# SUPPLIED RECORDS
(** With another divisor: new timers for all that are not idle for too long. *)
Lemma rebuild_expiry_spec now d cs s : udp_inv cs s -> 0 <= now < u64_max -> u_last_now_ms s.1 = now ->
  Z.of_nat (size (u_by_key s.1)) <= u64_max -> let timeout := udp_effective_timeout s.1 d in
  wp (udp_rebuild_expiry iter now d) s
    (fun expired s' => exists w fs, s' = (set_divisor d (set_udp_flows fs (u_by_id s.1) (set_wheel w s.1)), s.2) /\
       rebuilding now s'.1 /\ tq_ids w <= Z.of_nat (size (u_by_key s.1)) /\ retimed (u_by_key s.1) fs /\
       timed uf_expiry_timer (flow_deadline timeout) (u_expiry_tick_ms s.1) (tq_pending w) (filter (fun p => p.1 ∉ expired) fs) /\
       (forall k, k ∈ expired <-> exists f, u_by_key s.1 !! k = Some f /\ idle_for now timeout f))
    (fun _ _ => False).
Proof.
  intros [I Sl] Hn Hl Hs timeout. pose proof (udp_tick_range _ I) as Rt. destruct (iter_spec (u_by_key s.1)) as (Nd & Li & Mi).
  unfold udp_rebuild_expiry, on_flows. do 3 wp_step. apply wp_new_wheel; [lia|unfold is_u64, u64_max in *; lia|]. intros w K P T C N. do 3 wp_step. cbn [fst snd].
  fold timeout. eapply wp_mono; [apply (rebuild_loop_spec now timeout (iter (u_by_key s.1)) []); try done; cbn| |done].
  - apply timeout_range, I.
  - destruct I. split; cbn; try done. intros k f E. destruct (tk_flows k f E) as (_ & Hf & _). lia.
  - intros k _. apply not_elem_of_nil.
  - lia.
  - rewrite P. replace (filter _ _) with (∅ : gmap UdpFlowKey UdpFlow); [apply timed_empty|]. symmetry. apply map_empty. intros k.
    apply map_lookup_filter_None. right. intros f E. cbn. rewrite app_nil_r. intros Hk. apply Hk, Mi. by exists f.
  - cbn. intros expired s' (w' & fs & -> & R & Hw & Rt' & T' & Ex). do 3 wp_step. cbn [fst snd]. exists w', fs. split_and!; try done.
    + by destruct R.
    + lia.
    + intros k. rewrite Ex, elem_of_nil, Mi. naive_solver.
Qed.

...

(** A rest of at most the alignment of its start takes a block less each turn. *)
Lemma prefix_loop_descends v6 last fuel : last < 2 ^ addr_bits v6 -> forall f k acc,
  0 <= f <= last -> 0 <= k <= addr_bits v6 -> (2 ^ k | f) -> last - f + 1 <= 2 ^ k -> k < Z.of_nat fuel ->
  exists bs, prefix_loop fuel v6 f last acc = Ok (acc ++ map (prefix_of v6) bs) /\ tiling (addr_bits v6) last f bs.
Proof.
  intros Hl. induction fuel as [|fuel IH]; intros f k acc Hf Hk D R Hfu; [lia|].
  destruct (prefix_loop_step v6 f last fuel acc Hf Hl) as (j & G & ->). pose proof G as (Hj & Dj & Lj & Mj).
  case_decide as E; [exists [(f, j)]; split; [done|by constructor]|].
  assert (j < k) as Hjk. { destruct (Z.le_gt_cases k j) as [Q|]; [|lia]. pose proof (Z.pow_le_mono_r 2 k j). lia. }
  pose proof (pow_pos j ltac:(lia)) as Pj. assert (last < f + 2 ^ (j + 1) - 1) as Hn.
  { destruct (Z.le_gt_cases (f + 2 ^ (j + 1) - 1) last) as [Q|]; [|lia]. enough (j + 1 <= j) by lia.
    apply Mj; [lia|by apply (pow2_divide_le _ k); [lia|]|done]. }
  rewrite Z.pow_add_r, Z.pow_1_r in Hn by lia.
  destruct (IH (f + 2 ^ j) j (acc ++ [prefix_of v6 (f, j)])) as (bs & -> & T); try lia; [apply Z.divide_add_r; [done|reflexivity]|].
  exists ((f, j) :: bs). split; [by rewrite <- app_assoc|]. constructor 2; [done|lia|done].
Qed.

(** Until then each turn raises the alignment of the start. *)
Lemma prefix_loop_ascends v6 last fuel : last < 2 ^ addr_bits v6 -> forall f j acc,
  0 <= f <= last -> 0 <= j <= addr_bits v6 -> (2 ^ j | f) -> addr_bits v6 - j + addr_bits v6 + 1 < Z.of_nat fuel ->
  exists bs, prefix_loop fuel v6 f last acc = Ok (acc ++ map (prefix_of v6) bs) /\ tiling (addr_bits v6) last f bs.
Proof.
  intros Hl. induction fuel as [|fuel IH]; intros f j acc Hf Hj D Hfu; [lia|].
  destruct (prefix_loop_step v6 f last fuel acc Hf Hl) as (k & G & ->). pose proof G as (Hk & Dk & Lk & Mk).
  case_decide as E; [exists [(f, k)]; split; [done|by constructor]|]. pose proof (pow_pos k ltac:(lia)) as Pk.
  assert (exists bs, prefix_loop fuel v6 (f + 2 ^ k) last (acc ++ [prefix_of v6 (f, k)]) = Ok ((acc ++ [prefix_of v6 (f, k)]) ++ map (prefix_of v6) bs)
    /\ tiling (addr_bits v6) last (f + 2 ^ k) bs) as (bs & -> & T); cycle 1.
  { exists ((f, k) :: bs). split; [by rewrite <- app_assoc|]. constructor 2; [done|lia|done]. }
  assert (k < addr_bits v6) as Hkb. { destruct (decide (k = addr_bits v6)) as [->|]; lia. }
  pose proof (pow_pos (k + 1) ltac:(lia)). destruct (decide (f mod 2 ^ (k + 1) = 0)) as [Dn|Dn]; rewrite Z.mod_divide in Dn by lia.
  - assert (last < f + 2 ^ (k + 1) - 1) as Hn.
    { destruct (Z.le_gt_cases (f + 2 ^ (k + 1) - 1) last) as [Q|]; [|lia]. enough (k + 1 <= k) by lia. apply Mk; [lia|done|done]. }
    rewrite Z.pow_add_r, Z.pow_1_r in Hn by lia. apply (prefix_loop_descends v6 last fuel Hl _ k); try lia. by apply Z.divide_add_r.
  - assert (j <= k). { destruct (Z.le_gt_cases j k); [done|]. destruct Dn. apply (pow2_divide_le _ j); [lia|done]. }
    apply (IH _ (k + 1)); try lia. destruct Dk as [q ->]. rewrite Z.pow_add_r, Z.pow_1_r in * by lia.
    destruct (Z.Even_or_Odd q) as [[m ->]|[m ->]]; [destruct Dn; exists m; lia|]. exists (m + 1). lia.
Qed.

--

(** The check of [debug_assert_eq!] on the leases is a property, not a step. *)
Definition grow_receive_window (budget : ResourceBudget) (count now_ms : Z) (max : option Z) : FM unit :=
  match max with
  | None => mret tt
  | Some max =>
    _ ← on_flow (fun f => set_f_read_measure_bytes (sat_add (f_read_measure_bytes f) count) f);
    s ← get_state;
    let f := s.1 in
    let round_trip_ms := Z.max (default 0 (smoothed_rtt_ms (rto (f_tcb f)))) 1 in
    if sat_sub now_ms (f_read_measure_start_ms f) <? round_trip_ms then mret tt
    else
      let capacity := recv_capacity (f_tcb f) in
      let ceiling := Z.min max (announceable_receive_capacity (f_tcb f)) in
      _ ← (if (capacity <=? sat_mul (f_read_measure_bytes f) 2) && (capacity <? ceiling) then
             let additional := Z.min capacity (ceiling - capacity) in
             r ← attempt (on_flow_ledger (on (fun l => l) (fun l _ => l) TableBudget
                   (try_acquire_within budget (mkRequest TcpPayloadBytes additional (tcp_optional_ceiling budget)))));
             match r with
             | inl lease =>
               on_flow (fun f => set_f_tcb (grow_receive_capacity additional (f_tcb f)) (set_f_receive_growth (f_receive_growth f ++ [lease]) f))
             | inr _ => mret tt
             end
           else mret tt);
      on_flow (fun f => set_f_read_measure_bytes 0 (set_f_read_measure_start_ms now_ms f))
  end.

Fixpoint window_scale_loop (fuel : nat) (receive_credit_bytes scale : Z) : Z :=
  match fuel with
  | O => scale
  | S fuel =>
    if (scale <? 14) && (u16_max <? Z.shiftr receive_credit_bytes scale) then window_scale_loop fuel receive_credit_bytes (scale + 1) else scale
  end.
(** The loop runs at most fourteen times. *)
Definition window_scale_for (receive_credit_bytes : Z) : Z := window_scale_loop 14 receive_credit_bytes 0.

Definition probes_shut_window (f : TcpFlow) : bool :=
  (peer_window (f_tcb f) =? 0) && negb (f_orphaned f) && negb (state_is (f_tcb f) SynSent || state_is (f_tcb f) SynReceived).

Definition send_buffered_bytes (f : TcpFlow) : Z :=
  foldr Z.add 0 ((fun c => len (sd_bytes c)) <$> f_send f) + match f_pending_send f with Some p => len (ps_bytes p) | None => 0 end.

# TASK STATEMENT
Please copy the lines above from the line with "Lemma rebuild_expiry_spec now" up to and including the line with "rebuilding now s'.1", exactly as written and with nothing else.

# WORKED SOLUTION
Lemma rebuild_expiry_spec now d cs s : udp_inv cs s -> 0 <= now < u64_max -> u_last_now_ms s.1 = now ->
  Z.of_nat (size (u_by_key s.1)) <= u64_max -> let timeout := udp_effective_timeout s.1 d in
  wp (udp_rebuild_expiry iter now d) s
    (fun expired s' => exists w fs, s' = (set_divisor d (set_udp_flows fs (u_by_id s.1) (set_wheel w s.1)), s.2) /\
       rebuilding now s'.1 /\ tq_ids w <= Z.of_nat (size (u_by_key s.1)) /\ retimed (u_by_key s.1) fs /\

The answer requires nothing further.